━━ DATA UNDER STUDY

(* ===== verification/Sql.v ===== *)
(** * Quoting of SQL strings (src/lualib-src/lua-mysqlaux.c)

    The writer fills a buffer whose size was counted before.  The specification is how the
    database reads a string literal with backslash escapes: the quoted string is read
    back, and nothing in it ends the literal. *)
From stdpp Require Import base list gmap numbers strings.
From Stdlib Require Import ZArith Lia.
From S2P Require Import Prelude.

Local Open Scope Z_scope.

Definition QUOTE : Z := 39.
Definition BACKSLASH : Z := 92.

(** The cases of both switches: what follows the backslash. *)
Definition escape_char (c : Z) : option Z :=
  if bool_decide (Z.land c 0x80 <> 0) then None
  else if bool_decide (c = 0) then Some 48
  else if bool_decide (c = 8) then Some 98
  else if bool_decide (c = 10) then Some 110
  else if bool_decide (c = 13) then Some 114
  else if bool_decide (c = 9) then Some 116
  else if bool_decide (c = 26) then Some 90
  else if bool_decide (c = 92) then Some 92
  else if bool_decide (c = 39) then Some 39
  else if bool_decide (c = 34) then Some 34
  else None.

Fixpoint num_escape_sql_str (n : Z) (src : list Z) : Z :=
  match src with
  | [] => n
  | c :: src => num_escape_sql_str (if escape_char c is Some _ then u32 (n + 1) else n) src
  end.

(** The memory at [dst], and the end of what was written. *)
Fixpoint escape_sql_str (m : list Z) (dst : Z) (src : list Z) : outcome (Z * list Z) :=
  match src with
  | [] => Ret (dst, m)
  | c :: src =>
    match escape_char c with
    | Some e =>
      m ← write_at m dst BACKSLASH;
      m ← write_at m (dst + 1) e;
      escape_sql_str m (dst + 2) src
    | None =>
      m ← write_at m dst c;
      escape_sql_str m (dst + 1) src
    end
  end.

Definition quote_sql_str (src : list Z) : outcome (list Z) :=
  let len := Z.of_nat (length src) in
  if bool_decide (len = 0) then Ret [QUOTE; QUOTE]
  else
    let escape := num_escape_sql_str 0 src in
    let dlen := 2 + len + escape in
    let m := replicate (Z.to_nat dlen) 0 in
    m ← write_at m 0 QUOTE;
    '(p, m) ← (if bool_decide (escape = 0) then m ← write_bytes m 1 src; Ret (1 + len, m)
               else escape_sql_str m 1 src);
    m ← write_at m p QUOTE;
    let p := p + 1 in
    if bool_decide (p <> dlen) then Raise "quote sql string error"
    else read_bytes m 0 p.

(** ** What the database reads *)

(** The character that an escape sequence stands for. *)
Definition unescape_char (e : Z) : Z :=
  if decide (e = 48) then 0
  else if decide (e = 98) then 8
  else if decide (e = 110) then 10
  else if decide (e = 114) then 13
  else if decide (e = 116) then 9
  else if decide (e = 90) then 26
  else e.

(** The rest of a literal: its characters up to the closing quote, and what is behind it;
    a doubled quote is a quote. *)
Fixpoint read_literal (text : list Z) : option (list Z * list Z) :=
  match text with
  | [] => None
  | c :: text =>
    if decide (c = BACKSLASH) then
      match text with
      | [] => None
      | e :: text => '(s, rest) ← read_literal text; Some (unescape_char e :: s, rest)
      end
    else if decide (c = QUOTE) then
      match text with
      | c' :: text' => if decide (c' = QUOTE) then '(s, rest) ← read_literal text'; Some (QUOTE :: s, rest) else Some ([], text)
      | [] => Some ([], [])
      end
    else '(s, rest) ← read_literal text; Some (c :: s, rest)
  end.

Definition literal (text : list Z) : option (list Z * list Z) :=
  match text with
  | c :: text => if decide (c = QUOTE) then read_literal text else None
  | [] => None
  end.

(** The text of the escaped string. *)
Definition escaped_char (c : Z) : list Z := match escape_char c with Some e => [BACKSLASH; e] | None => [c] end.
Definition escaped (s : list Z) : list Z := s ≫= escaped_char.

Lemma escaped_cons c s : escaped (c :: s) = escaped_char c ++ escaped s.
Proof. done. Qed.

Lemma escape_unescape c e : escape_char c = Some e -> unescape_char e = c.
Proof. unfold escape_char. repeat case_bool_decide; intros [= <-]; by subst. Qed.

Lemma plain_char c : escape_char c = None -> c <> BACKSLASH /\ c <> QUOTE.
Proof. intros H. split; intros ->; by vm_compute in H. Qed.

(** ** The writer *)

Lemma length_escaped s : (length s <= length (escaped s))%nat.
Proof.
  induction s as [|c s IH]; [done|]. rewrite escaped_cons, length_app. unfold escaped_char.
  destruct (escape_char c); cbn; lia.
Qed.

Lemma num_escape_spec s : forall n, 0 <= n -> n + Z.of_nat (length s) < 2 ^ 32 ->
  num_escape_sql_str n s = n + Z.of_nat (length (escaped s)) - Z.of_nat (length s).
Proof.
  induction s as [|c s IH]; intros n Hn Hl; cbn [num_escape_sql_str length] in *; [cbn; lia|].
  rewrite escaped_cons, length_app. unfold escaped_char. destruct (escape_char c); cbn [length].
  - rewrite u32_small by (unfold is_u32; lia). rewrite IH by lia. lia.
  - rewrite IH by lia. lia.
Qed.

Lemma write_at_next (pre : list Z) x rest c p : p = Z.of_nat (length pre) -> write_at (pre ++ x :: rest) p c = Ret ((pre ++ [c]) ++ rest).
Proof.
  intros ->. rewrite write_at_lt by (rewrite length_app; cbn; lia). by rewrite insert_app_r_alt, Nat.sub_diag, <- app_assoc by lia.
Qed.

Lemma escape_writes s : forall pre rest tail p, p = Z.of_nat (length pre) -> length rest = length (escaped s) ->
  escape_sql_str (pre ++ rest ++ tail) p s = Ret (p + Z.of_nat (length (escaped s)), (pre ++ escaped s) ++ tail).
Proof.
  induction s as [|c s IH]; intros pre rest tail p -> Hl; cbn [escape_sql_str].
  { destruct rest; [|done]. cbn. by rewrite app_nil_r, Z.add_0_r. }
  rewrite escaped_cons, length_app in Hl. rewrite escaped_cons. unfold escaped_char in *. destruct (escape_char c) as [e|]; cbn [length] in Hl.
  - destruct rest as [|x [|y rest]]; try (cbn in Hl; lia). cbn [app]. step_with write_at_next by done.
    step_with write_at_next by (rewrite length_app; cbn; lia). rewrite (IH _ rest tail) by (rewrite ?length_app; cbn in *; lia).
    f_equal. f_equal; [cbn; lia|by rewrite <- !app_assoc].
  - destruct rest as [|x rest]; try (cbn in Hl; lia). cbn [app]. step_with write_at_next by done.
    rewrite (IH _ rest tail) by (rewrite ?length_app; cbn in *; lia). f_equal. f_equal; [cbn; lia|by rewrite <- !app_assoc].
Qed.

(** When nothing is escaped the string is its own text. *)
Lemma escaped_plain s : length (escaped s) = length s -> escaped s = s.
Proof.
  induction s as [|c s IH]; [done|]. rewrite escaped_cons. pose proof (length_escaped s). unfold escaped_char. destruct (escape_char c); cbn; intros Hl; [lia|].
  by rewrite IH by lia.
Qed.

Lemma quote_writes s : Z.of_nat (length s) < 2 ^ 32 -> quote_sql_str s = Ret (QUOTE :: escaped s ++ [QUOTE]).
Proof.
  intros Hl. unfold quote_sql_str. case_bool_decide as H0; [by destruct s|]. pose proof (length_escaped s) as He.
  rewrite num_escape_spec by lia. rewrite Z.add_0_l. set (L := length (escaped s)) in *.
  replace (Z.to_nat _) with (1 + (L + 1))%nat by lia. rewrite !replicate_add. cbn [replicate].
  change ([0] ++ replicate L 0 ++ [0]) with ([] ++ 0 :: (replicate L 0 ++ [0])).
  step_with write_at_next by done. cbn [app].
  assert (Hbody : (if bool_decide (Z.of_nat L - Z.of_nat (length s) = 0)
     then m ← write_bytes (QUOTE :: replicate L 0 ++ [0]) 1 s; Ret (1 + Z.of_nat (length s), m)
     else escape_sql_str (QUOTE :: replicate L 0 ++ [0]) 1 s) = Ret (1 + Z.of_nat L, (QUOTE :: escaped s) ++ [0])).
  { case_bool_decide as Hp.
    - assert (Hs : escaped s = s) by (apply escaped_plain; unfold L in *; lia). rewrite Hs. unfold write_bytes.
      assert (length s = L) by (unfold L; by rewrite Hs). rewrite decide_True by (cbn; rewrite length_app, length_replicate; cbn; lia).
      cbn [mbind outcome_bind]. do 2 f_equal; [lia|]. change (Z.to_nat 1) with 1%nat. cbn [take app drop Nat.add]. rewrite take_0. cbn [app].
      by rewrite drop_app_length' by (rewrite length_replicate; lia).
    - change (QUOTE :: replicate L 0 ++ [0]) with ([QUOTE] ++ replicate L 0 ++ [0]).
      by rewrite escape_writes by (cbn; rewrite ?length_replicate; lia). }
  step_with Hbody. cbn beta iota. step_with write_at_next by (cbn; unfold L; lia). cbn beta zeta.
  rewrite bool_decide_false by lia. rewrite app_nil_r. apply read_bytes_all. cbn. rewrite length_app. cbn. unfold L. lia.
Qed.

(** ** The reader *)

Lemma read_escaped s rest : head rest <> Some QUOTE -> read_literal (escaped s ++ QUOTE :: rest) = Some (s, rest).
Proof.
  intros Hr. induction s as [|c s IH].
  - change (escaped [] ++ QUOTE :: rest) with (QUOTE :: rest). cbn [read_literal]. rewrite decide_False, decide_True by done.
    destruct rest as [|c rest]; [done|]. by rewrite decide_False by (intros ->; by apply Hr).
  - rewrite escaped_cons. unfold escaped_char. destruct (escape_char c) as [e|] eqn:E; cbn [app read_literal].
    + rewrite decide_True by done. rewrite IH. cbn. by rewrite (escape_unescape c e).
    + destruct (plain_char c E). rewrite decide_False, decide_False by done. by rewrite IH.
Qed.

(** C39: A quoted string is one literal to the database, whatever bytes it has: the reader
    gets the string back, and the literal ends at its last quote, so that what follows it
    in a statement is not touched, if that does not begin with a quote (two quotes in a row
    stand for one inside of a literal, so that one would go on). *)
Theorem quote_reads_back s : Z.of_nat (length s) < 2 ^ 32 -> exists q, quote_sql_str s = Ret q /\
  forall rest, head rest <> Some QUOTE -> literal (q ++ rest) = Some (s, rest).
Proof.
  intros Hl. exists (QUOTE :: escaped s ++ [QUOTE]). split; [by apply quote_writes|]. intros rest Hr. cbn [app literal].
  rewrite decide_True by done. rewrite <- app_assoc. by apply read_escaped.
Qed.

Lemma quote_reads_back_witness : quote_sql_str [39; 59; 0] = Ret [39; 92; 39; 59; 92; 48; 39] /\
  exists q, quote_sql_str [39; 59; 0] = Ret q /\ forall rest, head rest <> Some QUOTE -> literal (q ++ rest) = Some ([39; 59; 0], rest).
Proof. split; [by vm_compute|]. apply quote_reads_back. by vm_compute. Defined.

━━━━

PROBLEM DETAILS: Looking at the data above, return every line from the one with "(** The cases" down to the one with "else if bool_decide (c = 92) then Some 92", exactly and inclusively.

ANSWER SPACE:
(** The cases of both switches: what follows the backslash. *)
Definition escape_char (c : Z) : option Z :=
  if bool_decide (Z.land c 0x80 <> 0) then None
  else if bool_decide (c = 0) then Some 48
  else if bool_decide (c = 8) then Some 98
  else if bool_decide (c = 10) then Some 110
  else if bool_decide (c = 13) then Some 114
  else if bool_decide (c = 9) then Some 116
  else if bool_decide (c = 26) then Some 90
  else if bool_decide (c = 92) then Some 92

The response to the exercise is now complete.